The unique form of the project resulted from complex programmatic requirements, demanding that the bridge operate like a “swiss army knife” – a tool that can satisfy multiple needs. In this case, the needs included multiple connections to the street and two buildings – before leaping across the highway to land in the grounds of the original University of Tasmania building.
In addressing multiple access questions and organised around key spatial criteria in response to the city, the new Brooker Bridge would have transcended its fundamental pragmatic role as a meaningful threshold and marker when entering the city from the north. Unfortunately, the design was executed by others without our involvement and falls short of the promise of this proposal.
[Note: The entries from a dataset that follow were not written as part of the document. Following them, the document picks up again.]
(* ===== verification/ComputeDemo.v ===== *)
(** * The compute plane: a worked history

    A small control plane with concrete secrets, decoders and identifiers, on
    which the theorems about histories apply and the behaviour of the code can
    be evaluated. *)
From Stdlib Require Import String.
From S2P Require Import Prelude GoStr GoFloat GoSort GoCrypto Compute ComputeAgentApi ComputeUserApi ComputeSpec ComputeRefine ComputeHistory.
Open Scope list_scope.
Open Scope string_scope.
Open Scope Z_scope.

(** ** Checking the conditions on histories *)

Definition no_shrinkb (E : World) (c : CP) (s : Step) : bool :=
  forallb (fun kv => match cp_nodes (run E c s) !! kv.1 with
                     | Some n' => (n_cpu_cores kv.2 <=? n_cpu_cores n') && (n_ram_mb kv.2 <=? n_ram_mb n')
                     | None => true
                     end) (map_to_list (cp_nodes c)).

Definition honestb (nodeID : string) (c : CP) (ev : HealthEvent) : bool :=
  match cp_workloads c !! he_WorkloadID ev with
  | None => true
  | Some w =>
      match he_Kind ev with
      | EventStarted => negb (bool_decide (w_node_id w = Some nodeID)) || occupies (w_status w)
      | EventCheckpoint | EventOther _ => true
      | _ => negb (occupies (w_status w)) || bool_decide (w_node_id w = Some nodeID)
      end
  end.

Fixpoint alongb (E : World) (p : CP -> Step -> bool) (c : CP) (l : list Step) : bool :=
  match l with [] => true | s :: l => p c s && alongb E p (run E c s) l end.

Lemma alongb_sound E p P c l : (forall c s, p c s = true -> P c s) -> alongb E p c l = true -> along E P c l.
Proof.
  intros Hp. revert c. induction l as [|s l IH]; intros c; [done|]. cbn. intros [H1 H2]%andb_prop. split; [by apply Hp|by apply IH].
Qed.

Lemma no_shrinkb_sound E c s : no_shrinkb E c s = true -> no_shrink E c s.
Proof.
  intros H id n n' Hn Hn'. unfold no_shrinkb in H. rewrite forallb_forall in H.
  specialize (H (id, n)). cbn in H. rewrite Hn' in H.
  assert (In (id, n) (map_to_list (cp_nodes c))) as Hin by (by apply list_elem_of_In, elem_of_map_to_list).
  apply H, andb_prop in Hin. lia.
Qed.

Lemma honestb_sound nodeID c ev : honestb nodeID c ev = true -> honest nodeID c ev.
Proof.
  unfold honestb, honest. intros H. destruct (he_Kind ev); try done; intros w Hw; rewrite Hw in H; apply orb_prop in H as [H|H].
  all: try (by rewrite bool_decide_eq_true in H). all: try done.
  all: intros Hx; apply negb_true_iff in H; try (by rewrite Hx in H). by rewrite bool_decide_eq_true_2 in H.
Qed.

(** ** A control plane *)

Module DemoPlane.
Definition spec (cpu ram gpus vram : Z) : ResourceSpec := mkSpec cpu ram gpus vram.
Definition manifest (res : ResourceSpec) : WorkloadManifest :=
  mkManifest "" "binary" "" "/bin/job" [] ∅ res [] 0 0.

Definition register : RegisterRequest :=
  mkRegister "host-a" "" "amd64" "1.0.0" 4 8192 100 [mkGPUSpec 0 "V100" 16384 "7.0"] None.
Definition register_b : RegisterRequest := mkRegister "host-b" "" "amd64" "1.0.0" 4 4096 100 [] None.

Definition submit (name : string) (priority retries : Z) (res : ResourceSpec) : SubmitWorkloadRequest :=
  mkSubmit name priority retries None "" (manifest res).

(** A report about the first workload submitted, which has the id u7. *)
Definition health (kind : EventKind) : result string HealthRequest :=
  Ok (mkHealthReq 0 [mkHealth "u7" kind 5000 0 (Some 1) ""] false).

Definition text_of {A} (table : list (string * A)) (body : string) : result string A :=
  match find (fun kv => String.eqb kv.1 body) table with Some kv => Ok kv.2 | None => Err "unexpected end of JSON input" end.

Definition beat (st : string) : HeartbeatRequest := mkHeartbeat 0 st (of_int 0) (of_int 0) 0 0.

Definition decoders : AgentDecoders := mkAgentDecoders
  (text_of [("register", register); ("register-b", register_b)])
  (text_of [("ready", beat "ready"); ("stopping", beat "stopping")])
  (text_of [("small", mkInventory 0 2 8192 100 [] (of_int 0) 0 0 (of_int 0) "1.0.0")])
  (fun b => if String.eqb b "started" then health EventStarted
            else if String.eqb b "failed" then health EventFailed
            else if String.eqb b "completed" then health EventCompleted
            else if String.eqb b "stopped+failed" then
              Ok (mkHealthReq 0 [mkHealth "u7" EventStopped 5000 0 (Some 0) "";
                                 mkHealth "u7" EventFailed 5001 77 (Some (-1)) "killed by signal: signal: terminated"] false)
            else Err "")
  (fun _ => Err "").

Definition udecoders : UserDecoders := mkUserDecoders
  (text_of [("job", submit "job" 0 1 (spec 2000 4096 1 8192)); ("big", submit "big" 0 0 (spec 4000 8192 0 0));
            ("multi", submit "multi" 100 0 (spec 1 1 2 1))])
  (fun _ => Err "") (fun _ => None) (fun b => if String.eqb b "org" then Some "acme" else None)
  (fun b => if String.eqb b "account" then Some (mkAccountReq "u0" "" "ann" "correct horse" "user") else None).

Definition claims : ocelotClaims := mkClaims "u1" "u0" "user" 0 0 "u1".
Definition operator : ocelotClaims := mkClaims "u1" "u0" "operator" 0 0 "u1".

Definition world : World := mkWorld
  (fun n => "u" ++ dec (Z.of_nat n)) (fun _ => Some (replicate 32 7)) (fun A => map_to_list) "boot" "jwt"
  decoders udecoders (fun _ => true)
  (fun _ _ t => if String.eqb t "ann" then Some claims else if String.eqb t "op" then Some operator else None)
  (fun _ _ => Some "ann") (fun _ p => Some ("hash of " ++ p)) (fun h p => String.eqb h ("hash of " ++ p)).

Definition request (method : string) (path : list string) (auth body : string) : Request :=
  mkReq method path auth "" "" "" (fun _ => "") (Ok body).

(** A request as a node signs it: all nodes have the same secret here. *)
Definition signed (now : Z) (nodeID what body : string) : Step :=
  let ts := dec now in
  SRequest now (mkReq "POST" ["v1"; "nodes"; nodeID; what] "" nodeID ts
                  (signature (replicate 32 7) nodeID ts body) (fun _ => "") (Ok body)).

Definition boot (path : list string) (body : string) : Step := SRequest 1000 (request "POST" path "Bearer boot" body).
Definition ann (now : Z) (method : string) (path : list string) (body : string) : Step :=
  SRequest now (request method path "Bearer ann" body).

(** An org (u0), an account (u1), two nodes (u2 and u5) that come up, and a
    workload (u7). *)
Definition start : list Step :=
  [boot ["v1"; "admin"; "orgs"] "org"; boot ["v1"; "admin"; "accounts"] "account";
   boot ["v1"; "nodes"; "register"] "register"; boot ["v1"; "nodes"; "register"] "register-b";
   signed 2000 "u2" "heartbeat" "ready"; ann 2500 "POST" ["v1"; "workloads"] "job"].

(** The job is scheduled on u2, started and fails; it is queued again. *)
Definition history : list Step :=
  start ++ [SSchedule 3000; signed 4000 "u2" "health" "started"; signed 5000 "u2" "health" "failed"; SSchedule 6000].

Lemma scan_valid : scan_ok (e_scan world).
Proof. by intros A m. Qed.
End DemoPlane.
Connectivity outcome of new bridge
Detailed analysis of connections and views from bridge
Elements composing bridge
The bridge was always drawn in the context of the larger set of circulation paths in and around this quarter of the city, dominated by parks, the Botanic Garden and Domain, all of which feature large level changes. This process insisted in understanding the bridge as a contributor to a larger project, and this power of the new connection is visible in these diagrams. Questions of connectivity were considered in parallel with the mapping of different views obtainable in crossing the bridge, resulting in a second layer of adjustments within the overall form to navigate both connectivity and visibility and view. This resulted in the crumpled form of the bridge above the highway.